Hikari / Radiance (2017 – JAP) 

Figura carimbada na competição de Cannes, a japonesa Naomi Kawase se destaca pela beleza com que filma a natureza, a luz do sol e a maneira como transborda emoções entre esse conjunto de imagens tão lindo que configura seus filmes. Por outro lado, o tempo vai passando, e seus filmes tem cada vez mais a tentativa de representar sentimentos. É quase uma tentativa de tornar tangível o que é abstrato. Seu melodrama, cada vez mais carregado, mistura essa beleza visual, com cenas que cruzam a linha da poesia para desembocar no piegas.

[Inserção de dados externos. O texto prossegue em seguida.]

(** *** The methods *)

(** The goal [next] that a method makes from [g]. *)
Lemma good_next g next : good g0 g → goalId next = goalId g → objective next = objective g →
  tokenBudget next = tokenBudget g → createdAt next = createdAt g → tokensUsed g <= tokensUsed next →
  timeUsedSeconds g <= timeUsedSeconds next → may_become (status g) (status next) = true →
  (running (status g) = false → tokensUsed next = tokensUsed g ∧ timeUsedSeconds next = timeUsedSeconds g) →
  (running (status next) = true → exhausted next = false) →
  (status next = GBudgetLimited → exhausted next = true) →
  good g0 (normalizeGoalState next).
Proof.
  intros Hg Hid Ho Hb Hc Ht Hs Hm Hov Hroom Hlim. pose proof Hg as [[_ (Ht0&Hs0&_) Hob Hidle Hbud _ _] _].
  assert (exhausted (normalizeGoalState next) = exhausted next) as He
    by (unfold exhausted; cbn; by rewrite Z.max_r by lia).
  apply (good_step g0 g); [done| |done|].
  - split; rewrite ?He; cbn; rewrite ?Ho, ?Hb; [done|lia| | |done| |done].
    + intros Hne. apply Hob. intros E. rewrite E in Hm. by destruct (status next).
    + intros E. apply Hidle. rewrite E in Hm. by destruct (status g).
    + intros Hr. apply Hroom. destruct Hr as [->| ->]; done.
  - split; cbn; try done; [lia|lia|]. intros Hr. destruct (Hov Hr). lia.
Qed.

Lemma may_become_refl st : may_become st st = true.
Proof. by destruct st. Qed.

(** A change of the continuations or of texts only. *)
Lemma good_continuations g n reason error : good g0 g → good g0 (normalizeGoalState (with_continuations n reason error g)).
Proof.
  intros Hg. pose proof Hg as [Hok _]. apply (good_next g); cbn; try done; [apply may_become_refl| |].
  - intros Hr. apply (ok_room _ Hok). destruct (status g); auto; done.
  - apply (ok_limited _ Hok).
Qed.

(** The wall clock and a new status that is not active. *)
Lemma good_status g n st reason error : good g0 g → 0 <= n → (n ≠ 0 → status g = GActive) →
  may_become (status g) st = true → running st = false ∨ (status g = GActive ∧ st = GPaused) → st ≠ GBudgetLimited →
  good g0 (normalizeGoalState (with_status false st reason error (with_timeUsed (timeUsedSeconds g + n) g))).
Proof.
  intros Hg Hn Hact Hm Hst Hne. pose proof Hg as [Hok _]. apply (good_next g); cbn; try done; [lia| |].
  - intros Hr. split; [done|]. destruct (decide (n = 0)) as [->|Hn']; [lia|]. by rewrite (Hact Hn') in Hr.
  - intros Hr. destruct Hst as [?|[Ha ->]]; [congruence|]. apply (ok_room _ Hok). by left.
Qed.

Lemma lives_emit g : lives g0 (LifeAt g0 g) _emitGoalUpdate.
Proof. apply lives_calm, calm_emitGoalUpdate. Qed.

Lemma lives_ret {A} P (a : A) : (∀ s, P s → Life g0 s) → lives g0 P (mret a).
Proof. intros HP s Hs. by apply HP. Qed.

Lemma lives_done {A} (a : A) : lives g0 (Life g0) (mret a).
Proof. by apply lives_ret. Qed.

Lemma lives_pause reason : lives g0 (Life g0) (_pauseGoal reason).
Proof.
  apply lives_open. intros g Hg. unfold _pauseGoal. apply lives_calm_bind; [apply calm_clearQueued|intros []].
  apply lives_read. case_bool_decide as Ha; cbn [negb]; [|apply lives_emit].
  apply lives_clock. intros n Hn Hact. apply lives_set. apply good_status; [done..|by rewrite Ha| |done]. by right.
Qed.

Lemma lives_clear : lives g0 (Life g0) _clearGoal.
Proof.
  apply lives_open. intros g Hg. unfold _clearGoal. apply lives_calm_bind; [apply calm_clearQueued|intros []].
  apply lives_set. split; [apply empty_ok|]. cbn. intros [id Hid]. by rewrite Hid.
Qed.

Lemma lives_finishError e g : good g0 g → lives g0 (LifeAt g0 g) (_finishGoalWithError e).
Proof.
  intros Hg. unfold _finishGoalWithError. apply lives_read. case_bool_decide as Ha; cbn [negb]; [|rewrite orb_true_r; apply lives_calm, calm_ret].
  destruct (has_objective g); cbn [negb orb]; [|apply lives_calm, calm_ret].
  apply lives_clock. intros n Hn Hact. apply lives_set. apply good_status; [done..|by rewrite Ha|by left|done].
Qed.

Lemma lives_finishTerminal m g : good g0 g → lives g0 (LifeAt g0 g) (_finishGoalForTerminalAssistantMessage m).
Proof.
  intros Hg. unfold _finishGoalForTerminalAssistantMessage. apply lives_read.
  case_bool_decide; cbn [negb]; [|apply lives_calm, calm_ret].
  destruct (am_stopReason m); try apply lives_calm, calm_ret.
  - apply lives_calm_bind; [apply calm_gets|]. intros []; [|by apply lives_finishError].
    apply lives_calm, calm_fields. done.
  - by apply lives_calm, calm_fields.
Qed.

Lemma lives_stopTerminal m g : good g0 g → lives g0 (LifeAt g0 g) (_stopGoalContinuationForTerminalMessage m).
Proof.
  intros Hg. unfold _stopGoalContinuationForTerminalMessage. destruct (is_terminal m); cbn [negb]; [|apply lives_calm, calm_ret].
  apply lives_bind; [|intros []; apply lives_done].
  apply lives_catch; [by apply lives_finishTerminal|intros e; apply lives_done].
Qed.

Lemma lives_calm' {A} (m : G A) : calm m → lives g0 (Life g0) m.
Proof. intros Hm. apply lives_open. intros g _. by apply lives_calm. Qed.

Lemma lives_resume : lives g0 (Life g0) _resumeGoal.
Proof.
  apply lives_open. intros g Hg. unfold _resumeGoal. apply lives_read.
  destruct (has_objective g); cbn [negb]; [|apply lives_emit].
  cbv zeta. destruct (negb (bool_decide (status g = GPaused)) && negb (bool_decide (status g = GBudgetLimited))) eqn:Est;
    [apply lives_emit|].
  apply lives_bind; [|intros []; destruct (bool_decide (_ = GActive)); [apply lives_calm', calm_runOrQueue|apply lives_done]].
  pose proof Hg as [Hok _]. apply lives_set, (good_next g); cbn; try done.
  - destruct (status g) eqn:E; try done.
    + by rewrite (ok_room _ Hok (or_intror E)).
    + by rewrite (ok_limited _ Hok E).
  - by destruct (exhausted g) eqn:E.
  - by destruct (exhausted g) eqn:E.
Qed.

Lemma validate_idem text o : validateGoalObjective text = Ok o → validateGoalObjective o = Ok o ∧ o ≠ [].
Proof.
  unfold validateGoalObjective. case_bool_decide as Hne; [done|]. destruct (_ <? _) eqn:E; [done|].
  intros [= <-]. rewrite trim_idem, bool_decide_false by done. by rewrite E.
Qed.

Lemma start_ok text o b id t : validateGoalObjective text = Ok o → (∀ z, b = Some z → 0 < z) →
  goal_ok (MkGoal true GActive (Some id) (Some o) b 0 0 0 (Some t) (Some t) None None).
Proof.
  intros Ho Hb. split; cbn; try done.
  - intros _. exists o. split; [done|]. by eapply validate_idem.
  - intros _. unfold exhausted. cbn. destruct b as [z|]; [|done]. apply Z.leb_gt. auto.
Qed.

Lemma lives_start text b : lives g0 (Life g0) (_startGoal text b).
Proof.
  intros s [[Hok Hst Hi Hr] Ho Hgood]. unfold _startGoal, elift.
  unfold mbind at 1, eff_bind at 1. destruct (validateGoalObjective text) as [o|e] eqn:Eo; [|by split; [split|..]].
  unfold mbind at 1, eff_bind at 1. destruct (validateGoalBudget b) as [b'|e] eqn:Eb; [|by split; [split|..]].
  assert (b' = b ∧ ∀ z, b = Some z → 0 < z) as [-> Hb].
  { unfold validateGoalBudget in Eb. destruct b as [z|]; [|by injection Eb as <-]. destruct (Z.leb_spec z 0); [done|].
    injection Eb as <-. split; [done|]. by intros ? [= <-]. }
  unfold mbind at 1, eff_bind at 1. cbn [date_now in_session now_ms].
  unfold mbind at 1, eff_bind at 1. unfold in_session at 1. cbn [random_uuid].
  unfold mbind at 1, eff_bind at 1. cbn [emodify]. unfold mbind at 1, eff_bind at 1. cbn [emodify].
  match goal with |- match (_setGoalState ?x ≫= _) ?y with _ => _ end =>
    assert (lives g0 (λ s', s' = y) (_setGoalState x ≫= λ _, egets gs_goal)) as Hl; [|by apply Hl] end.
  apply lives_bind; [|intros []; apply lives_calm', calm_gets].
  pose proof (quiet_trans _ _ _ (quiet_now (gs_session s)) (quiet_uuid _)) as Hq.
  eapply hoare_conseq; [apply hoare_set|..]; [| |done..].
  - rewrite normalize_ok by (eapply start_ok; [exact Eo|done]). split; [eapply start_ok; [exact Eo|done]|].
    cbn. intros _ [=]. exfalso. by eapply (Ho (w_uuids (sm_world (gs_session s)))).
  - intros s' ->. split_and!; [by apply Hq|by apply (recorded_quiet _ _ Hq)|].
    by eapply old_id_le; [apply Hq|].
Qed.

Com esse quadro faz todo o sentido que seu novo trabalho tenha um personagem cego, afinal, as emoções mais afloradas e o tato formam sentidos chave para quem perdeu a visão, o cinema de Kawase é uma espécie de representação desse estado de cegueira em que você poderia apenas senti-lo. No centro da trama, um ex-fotografo perdendo a visão e uma escritora de narrações para as versões dos filmes voltadas a deficientes visuais. Espero pro emoções diversas, por muito contato físico carinhoso, e trilha sonora melosa para dar aquela açucarada no que já estava doce. Kawase demonstra um cinema cansado, e preguiçoso em evoluir ou simplesmente se desafiar.